- [Task objective]: Your answer should be the records below, written out exactly.

- [Extracted material]:
(** What one call of [collect] does, in full: the world after it has one
    more request; a fault before the fields are read gives a result with
    an error message; once both fields are read the result holds the
    quote, and is returned when its report can be computed, while the
    exception of the report leaves [collect] otherwise. *)
Lemma collect_run {R'} (kind : string) (tf : string -> exn + float)
    (env : Env) (ai : AdapterInstance) (w : World) :
  let k := quote_key kind (get_identifier_value ai "ticker") in
  let failed (objs : gmap Key Object) (e : exn) :=
    {| objects := objs;
       collect_error_message :=
         Some ("Unexpected collection error: " ++ repr e) |} in
  let created := {[ k := {| object_key := k; metrics := [] |} ]} in
  collect (R' := R') kind tf env ai w
  = (match http_get env (instance_url ai) with
     | inl e => Normal (Some (failed ∅ e))
     | inr response =>
         match json_body response with
         | inl e => Normal (Some (failed ∅ e))
         | inr q =>
             match getitem q "bid", getitem q "ask" with
             | inr b, inr a =>
                 match to_float tf b, to_float tf a with
                 | inr _, inr _ =>
                     Normal
                       (Some
                          {| objects :=
                               {[ k := {| object_key := k;
                                          metrics :=
                                            [ {| metric_key := "bid";
                                                 metric_value := b |};
                                              {| metric_key := "ask";
                                                 metric_value := a |} ] |} ]};
                             collect_error_message := None |})
                 | inl e, _ | inr _, inl e => Abrupt (Raise e)
                 end
             | inl e, _ | inr _, inl e => Normal (Some (failed created e))
             end
         end
     end,
     asked (instance_url ai) w).
Proof.
  intros k failed created. subst k failed created.
  unfold collect, Py.call, Py.try_finally, Py.try_except, Py.bind, Py.in_world,
    Py.in_locals, requests_get, Py.get, Py.stop, Py.modify, Py.ret, Py.state,
    Py.lift, instance_url, asked.
  destruct (http_get env _) as [e|response]; simpl; [done|].
  destruct (json_body response) as [e|q]; simpl; [done|].
  rewrite result_object_new.
  destruct (getitem q "bid") as [e|b]; [done|].
  destruct (getitem q "ask") as [e|a]; [done|].
  unfold object_add_metric; cbn -[CollectResult_get_json to_float quote_key].
  rewrite !alter_singleton_eq.
  unfold add_metric; cbn [object_key metrics app].
  rewrite get_json_quote.
  destruct (to_float tf b) as [e|fb]; [done|].
  by destruct (to_float tf a) as [e|fa].
Qed.

(** C2: for the ticker ABC, when the request is answered with the body
    [{"bid": 10.5, "ask": 10.7}], [collect] returns a result without an
    error whose only object is the Quote named ABC, with the two metrics
    bid = 10.5 and ask = 10.7. *)
Theorem collect_quote_ABC
    (kind : string) (tf : string -> exn + float) (env : Env)
    (ai : AdapterInstance) (w : World) (response : Response) :
  get_identifier_value ai "ticker" = Some "ABC" ->
  http_get env (quote_url (Some "ABC") (get_credential_value ai "apiKey"))
  = inr response ->
  json_body response = inr quote_body ->
  exists r w' o,
    collect (R' := unit) kind tf env ai w = (Normal (Some r), w') /\
    collect_error_message r = None /\
    map_to_list (objects r) = [(quote_key kind (Some "ABC"), o)] /\
    object_kind (object_key o) = "Quote" /\
    name (object_key o) = Some "ABC" /\
    metrics o = [ {| metric_key := "bid"; metric_value := JFloat 10.5 |};
                  {| metric_key := "ask"; metric_value := JFloat 10.7 |} ].
Proof.
  intros Hticker Hget Hjson.
  pose proof (collect_run (R' := unit) kind tf env ai w) as Hc. simpl in Hc.
  unfold instance_url in Hc.
  rewrite Hticker, Hget, Hjson, quote_body_bid, quote_body_ask in Hc.
  simpl in Hc.
  eexists _, _, _. split; [exact Hc|]. simpl.
  split; [done|]. split; [apply map_to_list_singleton|]. done.
Qed.

(** C3: [collect] never looks at the status code.  An answer with status
    500 that carries a well-formed quote gives a result without an error,
    where [test] reports an error for the same answer. *)
Theorem collect_ignores_status
    (kind : string) (tf : string -> exn + float) (w : World) :
  let env := answering {| status_code := 500; json_body := inr quote_body |} in
  exists r w' r' w'',
    collect (R' := unit) kind tf env abc_instance w = (Normal (Some r), w') /\
    collect_error_message r = None /\
    size (objects r) = 1%nat /\
    test (R' := unit) env abc_instance w = (Normal (Some r'), w'') /\
    test_error_message r' = Some "Error connecting to market".
Proof.
  intros env.
  pose proof (collect_run (R' := unit) kind tf env abc_instance w) as Hc.
  simpl in Hc.
  change (getitem quote_body "bid") with (@inr exn json (JFloat 10.5)) in Hc.
  change (getitem quote_body "ask") with (@inr exn json (JFloat 10.7)) in Hc.
  simpl in Hc.
  destruct (test_returns (R' := unit) env abc_instance w) as [w'' Ht].
  eexists _, _, _, w''. split; [exact Hc|]. simpl.
  split; [done|]. split; [apply map_size_singleton|].
  split; [exact Ht|]. done.
Qed.

(** C4: when the decoded body has no [bid] or no [ask], [collect] returns
    a result with a non-empty error message, and what the result is
    reported as (the [get_json()] that is logged and sent) is that message
    with no object at all. *)
Theorem collect_missing_field
    (kind : string) (tf : string -> exn + float) (env : Env)
    (ai : AdapterInstance) (w : World) (response : Response) (q : json) :
  http_get env (quote_url (get_identifier_value ai "ticker")
                          (get_credential_value ai "apiKey"))
  = inr response ->
  json_body response = inr q ->
  has_key q "bid" = false \/ has_key q "ask" = false ->
  exists r w' msg,
    collect (R' := unit) kind tf env ai w = (Normal (Some r), w') /\
    collect_error_message r = Some msg /\ msg <> "" /\
    CollectResult_get_json tf r = inr (ErrorJson msg) /\
    reported_objects (ErrorJson msg) = [].
Proof.
  intros Hget Hjson Hmiss.
  pose proof (collect_run (R' := unit) kind tf env ai w) as Hc. simpl in Hc.
  unfold instance_url in Hc. rewrite Hget, Hjson in Hc.
  assert (exists e, getitem q "bid" = inl e
                    \/ (exists b, getitem q "bid" = inr b)
                       /\ getitem q "ask" = inl e) as [e He].
  { destruct Hmiss as [H|H]; apply getitem_missing in H as [e He].
    - eauto.
    - destruct (getitem q "bid") as [e'|b] eqn:Hb; eauto. }
  destruct He as [He|[[b Hb] He]].
  - rewrite He in Hc. eexists _, _, _. split; [exact Hc|]. simpl.
    split; [done|]. split; [apply prefixed_nonempty|]. done.
  - rewrite Hb, He in Hc. eexists _, _, _. split; [exact Hc|]. simpl.
    split; [done|]. split; [apply prefixed_nonempty|]. done.
Qed.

- [Result]:
(** What one call of [collect] does, in full: the world after it has one
    more request; a fault before the fields are read gives a result with
    an error message; once both fields are read the result holds the
    quote, and is returned when its report can be computed, while the
    exception of the report leaves [collect] otherwise. *)
Lemma collect_run {R'} (kind : string) (tf : string -> exn + float)
    (env : Env) (ai : AdapterInstance) (w : World) :
  let k := quote_key kind (get_identifier_value ai "ticker") in
  let failed (objs : gmap Key Object) (e : exn) :=
    {| objects := objs;
       collect_error_message :=
         Some ("Unexpected collection error: " ++ repr e) |} in
  let created := {[ k := {| object_key := k; metrics := [] |} ]} in
  collect (R' := R') kind tf env ai w
  = (match http_get env (instance_url ai) with
     | inl e => Normal (Some (failed ∅ e))
     | inr response =>
         match json_body response with
         | inl e => Normal (Some (failed ∅ e))
         | inr q =>
             match getitem q "bid", getitem q "ask" with
             | inr b, inr a =>
                 match to_float tf b, to_float tf a with
                 | inr _, inr _ =>
                     Normal
                       (Some
                          {| objects :=
                               {[ k := {| object_key := k;
                                          metrics :=
                                            [ {| metric_key := "bid";
                                                 metric_value := b |};
                                              {| metric_key := "ask";
                                                 metric_value := a |} ] |} ]};
                             collect_error_message := None |})
                 | inl e, _ | inr _, inl e => Abrupt (Raise e)
                 end
             | inl e, _ | inr _, inl e => Normal (Some (failed created e))
             end
         end
     end,
     asked (instance_url ai) w).
Proof.
  intros k failed created. subst k failed created.
  unfold collect, Py.call, Py.try_finally, Py.try_except, Py.bind, Py.in_world,
    Py.in_locals, requests_get, Py.get, Py.stop, Py.modify, Py.ret, Py.state,
    Py.lift, instance_url, asked.
  destruct (http_get env _) as [e|response]; simpl; [done|].
  destruct (json_body response) as [e|q]; simpl; [done|].
  rewrite result_object_new.
  destruct (getitem q "bid") as [e|b]; [done|].
  destruct (getitem q "ask") as [e|a]; [done|].
  unfold object_add_metric; cbn -[CollectResult_get_json to_float quote_key].
  rewrite !alter_singleton_eq.
  unfold add_metric; cbn [object_key metrics app].
  rewrite get_json_quote.
  destruct (to_float tf b) as [e|fb]; [done|].
  by destruct (to_float tf a) as [e|fa].
Qed.

(** C2: for the ticker ABC, when the request is answered with the body
    [{"bid": 10.5, "ask": 10.7}], [collect] returns a result without an
    error whose only object is the Quote named ABC, with the two metrics
    bid = 10.5 and ask = 10.7. *)
Theorem collect_quote_ABC
    (kind : string) (tf : string -> exn + float) (env : Env)
    (ai : AdapterInstance) (w : World) (response : Response) :
  get_identifier_value ai "ticker" = Some "ABC" ->
  http_get env (quote_url (Some "ABC") (get_credential_value ai "apiKey"))
  = inr response ->
  json_body response = inr quote_body ->
  exists r w' o,
    collect (R' := unit) kind tf env ai w = (Normal (Some r), w') /\
    collect_error_message r = None /\
    map_to_list (objects r) = [(quote_key kind (Some "ABC"), o)] /\
    object_kind (object_key o) = "Quote" /\
    name (object_key o) = Some "ABC" /\
    metrics o = [ {| metric_key := "bid"; metric_value := JFloat 10.5 |};
                  {| metric_key := "ask"; metric_value := JFloat 10.7 |} ].
Proof.
  intros Hticker Hget Hjson.
  pose proof (collect_run (R' := unit) kind tf env ai w) as Hc. simpl in Hc.
  unfold instance_url in Hc.
  rewrite Hticker, Hget, Hjson, quote_body_bid, quote_body_ask in Hc.
  simpl in Hc.
  eexists _, _, _. split; [exact Hc|]. simpl.
  split; [done|]. split; [apply map_to_list_singleton|]. done.
Qed.

(** C3: [collect] never looks at the status code.  An answer with status
    500 that carries a well-formed quote gives a result without an error,
    where [test] reports an error for the same answer. *)
Theorem collect_ignores_status
    (kind : string) (tf : string -> exn + float) (w : World) :
  let env := answering {| status_code := 500; json_body := inr quote_body |} in
  exists r w' r' w'',
    collect (R' := unit) kind tf env abc_instance w = (Normal (Some r), w') /\
    collect_error_message r = None /\
    size (objects r) = 1%nat /\
    test (R' := unit) env abc_instance w = (Normal (Some r'), w'') /\
    test_error_message r' = Some "Error connecting to market".
Proof.
  intros env.
  pose proof (collect_run (R' := unit) kind tf env abc_instance w) as Hc.
  simpl in Hc.
  change (getitem quote_body "bid") with (@inr exn json (JFloat 10.5)) in Hc.
  change (getitem quote_body "ask") with (@inr exn json (JFloat 10.7)) in Hc.
  simpl in Hc.
  destruct (test_returns (R' := unit) env abc_instance w) as [w'' Ht].
  eexists _, _, _, w''. split; [exact Hc|]. simpl.
  split; [done|]. split; [apply map_size_singleton|].
  split; [exact Ht|]. done.
Qed.

(** C4: when the decoded body has no [bid] or no [ask], [collect] returns
    a result with a non-empty error message, and what the result is
    reported as (the [get_json()] that is logged and sent) is that message
    with no object at all. *)
Theorem collect_missing_field
    (kind : string) (tf : string -> exn + float) (env : Env)
    (ai : AdapterInstance) (w : World) (response : Response) (q : json) :
  http_get env (quote_url (get_identifier_value ai "ticker")
                          (get_credential_value ai "apiKey"))
  = inr response ->
  json_body response = inr q ->
  has_key q "bid" = false \/ has_key q "ask" = false ->
  exists r w' msg,
    collect (R' := unit) kind tf env ai w = (Normal (Some r), w') /\
    collect_error_message r = Some msg /\ msg <> "" /\
    CollectResult_get_json tf r = inr (ErrorJson msg) /\
    reported_objects (ErrorJson msg) = [].
Proof.
  intros Hget Hjson Hmiss.
  pose proof (collect_run (R' := unit) kind tf env ai w) as Hc. simpl in Hc.
  unfold instance_url in Hc. rewrite Hget, Hjson in Hc.
  assert (exists e, getitem q "bid" = inl e
                    \/ (exists b, getitem q "bid" = inr b)
                       /\ getitem q "ask" = inl e) as [e He].
  { destruct Hmiss as [H|H]; apply getitem_missing in H as [e He].
    - eauto.
    - destruct (getitem q "bid") as [e'|b] eqn:Hb; eauto. }
  destruct He as [He|[[b Hb] He]].
  - rewrite He in Hc. eexists _, _, _. split; [exact Hc|]. simpl.
    split; [done|]. split; [apply prefixed_nonempty|]. done.
  - rewrite Hb, He in Hc. eexists _, _, _. split; [exact Hc|]. simpl.
    split; [done|]. split; [apply prefixed_nonempty|]. done.
Qed.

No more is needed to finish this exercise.